Dewan Pengurus Parimanta periode 2009-2010 memiliki beberapa divisi, yaitu :

Divisi Gunung Hutan
Setiap anggota Parimanta wajib mempunyai kemampuan dasar dalam hal hutan dan gunung, oleh karena itu tugas Divisi Gunung Hutan selain mengadakan perjalanan juga memberikan pendidikan dan pelatihan mengenai keahlian yang berhubungan dengan kegiatan lapangan, khususnya penjelajahan hutan dan gunung.
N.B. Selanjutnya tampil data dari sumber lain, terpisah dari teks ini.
(* ===== verification/Wildcard.v ===== *)
(** [utils/wildcard.go]: the search pattern of a directory query, matched by a
    table of one row per pattern character.  The table is shown to compute what
    the five wildcards of [MS-FSA] 2.1.4.4 say, written as a recursion over the
    pattern.  A rune is a [Z]; the conversion of the two strings to runes is the
    language's. *)
From S2P Require Import Prelude.

Definition wildStar : Z := 42.    (* '*' *)
Definition wildQM : Z := 63.      (* '?' *)
Definition wildDOSDot : Z := 34.  (* the double quote *)
Definition wildDOSQM : Z := 62.   (* '>' *)
Definition wildDOSStr : Z := 60.  (* '<' *)
Definition dot : Z := 46.         (* '.' *)

(** ** The table *)

(** [lastDot[j:]], filled in from the end of the name; [n] is [n[j:]]. *)
Fixpoint lastDots (n : list Z) (j : Z) : list Z :=
  match n with
  | [] => [-1]
  | c :: n =>
      let rest := lastDots n (j + 1) in
      let after := default (-1) (head rest) in
      (if 0 <=? after then after else if c =? dot then j else -1) :: rest
  end.

(** One row, filled in from the end of the name: [n], [next] and [lastDot] are
    the slices from [j] on, and so is the row returned. *)
Fixpoint fillRow (p : Z) (n : list Z) (next : list bool) (lastDot : list Z) (j : Z) : list bool :=
  let next_j := default false (next !! 0%nat) in
  let next_j1 := default false (next !! 1%nat) in
  let lastDot_j := default (-1) (head lastDot) in
  match n with
  | [] =>
      (* j = nn *)
      [ if p =? wildStar then next_j
        else if p =? wildDOSStr then next_j
        else if p =? wildQM then false
        else if p =? wildDOSQM then next_j
        else if p =? wildDOSDot then next_j
        else false ]
  | c :: n =>
      let rest := fillRow p n (tail next) (tail lastDot) (j + 1) in
      let cur_j1 := default false (head rest) in
      (if p =? wildStar then next_j || cur_j1
       else if p =? wildDOSStr then next_j || (((lastDot_j <? 0) || (j <? lastDot_j)) && cur_j1)
       else if p =? wildQM then next_j1
       else if p =? wildDOSQM then (if negb (c =? dot) then next_j1 else next_j)
       else if p =? wildDOSDot then (c =? dot) && next_j1
       else (p =? c) && next_j1) :: rest
  end.

(** The rows for [p[i:]], last pattern character first. *)
Fixpoint rows (p n : list Z) (lastDot : list Z) : list bool :=
  match p with
  | [] => replicate (length n) false ++ [true]
  | c :: p => fillRow c n (rows p n lastDot) lastDot 0
  end.

Definition MatchPattern (p n : list Z) : bool :=
  default false (head (rows p n (lastDots n 0))).

(** ** The wildcards *)

(** How many characters a DOS_STAR may take off [n]: it stops short of the last
    period, where there is one. *)
Fixpoint dos_star_reach (n : list Z) : nat :=
  match n with
  | [] => 0
  | c :: n' => if bool_decide (dot ∈ n') then S (dos_star_reach n')
               else if c =? dot then 0 else S (length n')
  end.

Fixpoint matches (p n : list Z) : Prop :=
  match p with
  | [] => n = []
  | c :: p =>
      if c =? wildStar then exists k, (k <= length n)%nat /\ matches p (drop k n)
      else if c =? wildDOSStr then exists k, (k <= dos_star_reach n)%nat /\ matches p (drop k n)
      else if c =? wildQM then exists x n', n = x :: n' /\ matches p n'
      else if c =? wildDOSQM then
        match n with
        | x :: n' => if x =? dot then matches p n else matches p n'
        | [] => matches p []
        end
      else if c =? wildDOSDot then
        match n with
        | x :: n' => x = dot /\ matches p n'
        | [] => matches p []
        end
      else exists n', n = c :: n' /\ matches p n'
  end.

(** ** Lemmas *)

Lemma lastDots_head n j : 0 <= j ->
  let d := default (-1) (head (lastDots n j)) in
  (d < 0 /\ dot ∉ n) \/ (j <= d /\ dot ∈ n /\ dos_star_reach n = Z.to_nat (d - j)).
Proof.
  revert j. induction n as [|c n IH]; intros j Hj; simpl; [left; split; [lia|apply not_elem_of_nil]|].
  specialize (IH (j + 1) ltac:(lia)). simpl in IH.
  set (a := default (-1) (head (lastDots n (j + 1)))) in *.
  destruct IH as [[Ha Hn]|(Ha & Hin & Hr)].
  - destruct (Z.leb_spec 0 a); [lia|]. rewrite bool_decide_eq_false_2 by done.
    destruct (Z.eqb_spec c dot) as [->|Hc].
    + right. split_and!; [lia|left|]. by rewrite Z.sub_diag.
    + left. split; [lia|]. rewrite not_elem_of_cons. by split; [apply not_eq_sym|].
  - destruct (Z.leb_spec 0 a); [|lia]. rewrite bool_decide_eq_true_2 by done.
    right. split_and!; [lia|by right|]. rewrite Hr. lia.
Qed.

Lemma dos_star_reach_nodot n : dot ∉ n -> dos_star_reach n = length n.
Proof.
  induction n as [|c n IH]; simpl; [done|]. rewrite not_elem_of_cons. intros [Hc Hn].
  rewrite bool_decide_eq_false_2 by done. destruct (Z.eqb_spec c dot); [by subst|done].
Qed.
Lemma dos_star_reach_cons c n : dos_star_reach (c :: n) <> 0%nat ->
  dos_star_reach (c :: n) = S (dos_star_reach n).
Proof.
  simpl. case_bool_decide; [done|]. destruct (c =? dot); [done|]. by rewrite dos_star_reach_nodot.
Qed.
(** The condition of the code for a DOS_STAR to take one more character. *)
Lemma dos_star_guard c n j : 0 <= j ->
  let d := default (-1) (head (lastDots (c :: n) j)) in
  ((d <? 0) || (j <? d) = true) <-> dos_star_reach (c :: n) <> 0%nat.
Proof.
  intros Hj d. pose proof (lastDots_head (c :: n) j Hj) as H. cbv zeta in H. fold d in H. clearbody d.
  destruct H as [[Hd Hn]|(Hd & Hin & Hr)].
  - rewrite (dos_star_reach_nodot _ Hn). destruct (Z.ltb_spec d 0); [simpl; by split|lia].
  - rewrite Hr. destruct (Z.ltb_spec d 0); [lia|]. simpl. rewrite Z.ltb_lt. lia.
Qed.

Lemma tail_lastDots c n j : tail (lastDots (c :: n) j) = lastDots n (j + 1).
Proof. done. Qed.

(** A row answers for every suffix of the name. *)
Definition row_for (p n : list Z) (row : list bool) : Prop :=
  length row = S (length n) /\
  forall j, (j <= length n)%nat -> row !! j = Some true <-> matches p (drop j n).

Lemma row_for_tail p c n row : row_for p (c :: n) row -> row_for p n (tail row).
Proof.
  intros [Hl H]. destruct row as [|b row]; [done|]. simpl in *. split; [lia|].
  intros j Hj. apply (H (S j)). lia.
Qed.
Lemma row_for_head p n row : row_for p n row -> default false (row !! 0%nat) = true <-> matches p n.
Proof.
  intros [Hl H]. rewrite <- (H 0%nat) by lia. destruct row as [|b row]; simpl; [done|]. naive_solver.
Qed.

Lemma star_step (P : nat -> Prop) (reach reach' : nat) :
  (reach <> 0%nat -> reach = S reach') ->
  (exists k, (k <= reach)%nat /\ P k) <->
  (P 0%nat \/ (reach <> 0%nat /\ exists k, (k <= reach')%nat /\ P (S k))).
Proof.
  intros Hr. split.
  - intros ([|k] & Hk & HP); [by left|]. right. split; [lia|]. exists k. split; [lia|done].
  - intros [?|(Hn & k & Hk & HP)]; [exists 0%nat; split; [lia|done]|]. exists (S k). split; [lia|done].
Qed.

Lemma fillRow_for c p n row j : 0 <= j ->
  row_for p n row -> row_for (c :: p) n (fillRow c n row (lastDots n j) j).
Proof.
  revert row j. induction n as [|x n IH]; intros row j Hj Hrow.
  - pose proof (row_for_head _ _ _ Hrow) as Hh. simpl. split; [done|]. intros k Hk.
    assert (k = 0%nat) as -> by (simpl in Hk; lia). simpl.
    set (nx := default false (row !! 0%nat)) in *.
    assert (forall b : bool, Some b = Some true <-> b = true) as Hs by (intros []; naive_solver).
    rewrite Hs.
    destruct (c =? wildStar); [|destruct (c =? wildDOSStr)].
    + rewrite Hh. split; [intros; by exists 0%nat|]. intros (k & Hk' & H). assert (k = 0%nat) as -> by lia. done.
    + rewrite Hh. split; [intros; by exists 0%nat|]. intros (k & Hk' & H). assert (k = 0%nat) as -> by lia. done.
    + destruct (c =? wildQM); [split; [done|by intros (? & ? & ? & _)]|].
      destruct (c =? wildDOSQM); [done|]. destruct (c =? wildDOSDot); [done|].
      split; [done|by intros (? & ? & _)].
  - pose proof (row_for_tail _ _ _ _ Hrow) as Ht. pose proof (IH (tail row) (j + 1) ltac:(lia) Ht) as Hrest.
    pose proof (row_for_head _ _ _ Hrow) as Hh. pose proof (row_for_head _ _ _ Ht) as Hh1.
    pose proof (row_for_head _ _ _ Hrest) as Hc1.
    cbn [fillRow]. rewrite tail_lastDots. set (rest := fillRow c n (tail row) (lastDots n (j + 1)) (j + 1)) in *.
    destruct Hrest as [Hlen Hrest]. split; [simpl; lia|]. intros [|k] Hk; [|apply Hrest; simpl in Hk; lia].
    clear Hrest. cbn [lookup list_lookup drop].
    replace (default false (row !! 1%nat)) with (default false (tail row !! 0%nat)) by (by destruct row).
    replace (default false (head rest)) with (default false (rest !! 0%nat)) by (by destruct rest).
    set (nx := default false (row !! 0%nat)) in *. set (nx1 := default false (tail row !! 0%nat)) in *.
    set (cur1 := default false (rest !! 0%nat)) in *.
    assert (forall b : bool, Some b = Some true <-> b = true) as Hs by (intros []; naive_solver). rewrite Hs.
    pose proof (dos_star_guard x n j Hj) as Hg. cbv zeta in Hg.
    cbn [matches] in Hc1 |- *.
    destruct (c =? wildStar); [|destruct (c =? wildDOSStr)].
    + rewrite orb_true_iff, Hh, Hc1.
      rewrite (star_step (fun k => matches p (drop k (x :: n))) (length (x :: n)) (length n)) by done. simpl. naive_solver.
    + rewrite orb_true_iff, andb_true_iff, Hh, Hc1, Hg.
      rewrite (star_step (fun k => matches p (drop k (x :: n))) (dos_star_reach (x :: n)) (dos_star_reach n))
        by apply dos_star_reach_cons. simpl. naive_solver.
    + destruct (c =? wildQM); [rewrite Hh1; naive_solver|].
      destruct (c =? wildDOSQM); [destruct (x =? dot); simpl; tauto|].
      destruct (c =? wildDOSDot); [rewrite andb_true_iff, Z.eqb_eq, Hh1; tauto|].
      rewrite andb_true_iff, Z.eqb_eq, Hh1. naive_solver.
Qed.

Lemma rows_for p n : row_for p n (rows p n (lastDots n 0)).
Proof.
  induction p as [|c p IH]; [|by apply fillRow_for].
  simpl. split; [rewrite length_app, length_replicate; simpl; lia|]. intros j Hj.
  destruct (decide (j = length n)) as [->|Hne].
  - rewrite lookup_app_r, length_replicate, Nat.sub_diag by (rewrite length_replicate; lia).
    simpl. by rewrite drop_all.
  - rewrite lookup_app_l by (rewrite length_replicate; lia).
    rewrite lookup_replicate. split; [by intros [? _]|]. intros H.
    apply (f_equal length) in H. rewrite length_drop in H. simpl in H. lia.
Qed.

(** The table of [MatchPattern] computes the wildcards: the answer is yes exactly
    when the pattern matches the name read as a recursion, with [*] standing for any
    run of characters, [<] for one that stops short of the last period left, [?] for one
    character, [>] for one character or nothing at a period or at the end, the double
    quote for a period or nothing at the end, and every other character for itself. *)
Theorem MatchPattern_spec p n : MatchPattern p n = true <-> matches p n.
Proof.
  unfold MatchPattern. rewrite <- (row_for_head p n _ (rows_for p n)). by destruct (rows p n _).
Qed.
Tujuan divisi ini adalah untuk memperluas wawasan dan menambah pengetahuan serta keterampilan untuk hidup di alam bebas, serta sebagai sarana bagi para anggota untuk melatih diri, menyalurkan hobi, dan bentuk kecintaan terhadap alam. Dalam divisi ini, kita diajarkan tentang navigasi (termasuk didalamnya peta, kompas), ESAR (Evacuation Search and Rescue), survival (teknik bertahan hidup di alam bebas) dan manejemen perjalanan dari tahap persiapan sampai keberangkatan, sehingga perjalanan yang dilakukan bisa dijalani dengan lebih efektif & efisien serta dapat menghindari bahaya yang ditimbulkan dari petualangan yang akan dilakukan dalam ruang lingkup hutan dan gunung.

Divisi Rawa Laut
Dalam divisi rawa laut hal-hal yang diajarkan tidak jauh beda dengan divisi hutan gunung dari mulai navigasi, ESAR, survival, dan menejemen perjalanan, yang membedakan adalah tempat dan pendalaman dalam mempelajari ilmu tentang rawa laut. Hal ini dipersiapkan untuk lebih memudahkan pengaplikasian ilmu dari perkuliahan (Perikanan dan Ilmu Kelautan) di lapangan.

Divisi Ekspedisi
Divisi ekspedisi atau perjalanan penyelidikan ilmiah dibentuk sebagai wadah mengaplikasikan pendidikan yang telah didapatkan tentang hutan, gunung dan rawa laut. Bertujuan untuk memberikan informasi lebih, tentang hutan, gunung dan rawa laut serta mengenai wilayah konservasi khususnya yang berkaitan dengan dunia perikanan dan ilmu kelautan.

Divisi Informasi dan Komunikasi
Memberikan berbagai macam informasi baik dalam bentuk artikel ataupun buletin mengenai kegiatan parimanta maupun berita-berita yang diperoleh, agar dapat tersampaikan pada khalayak luas.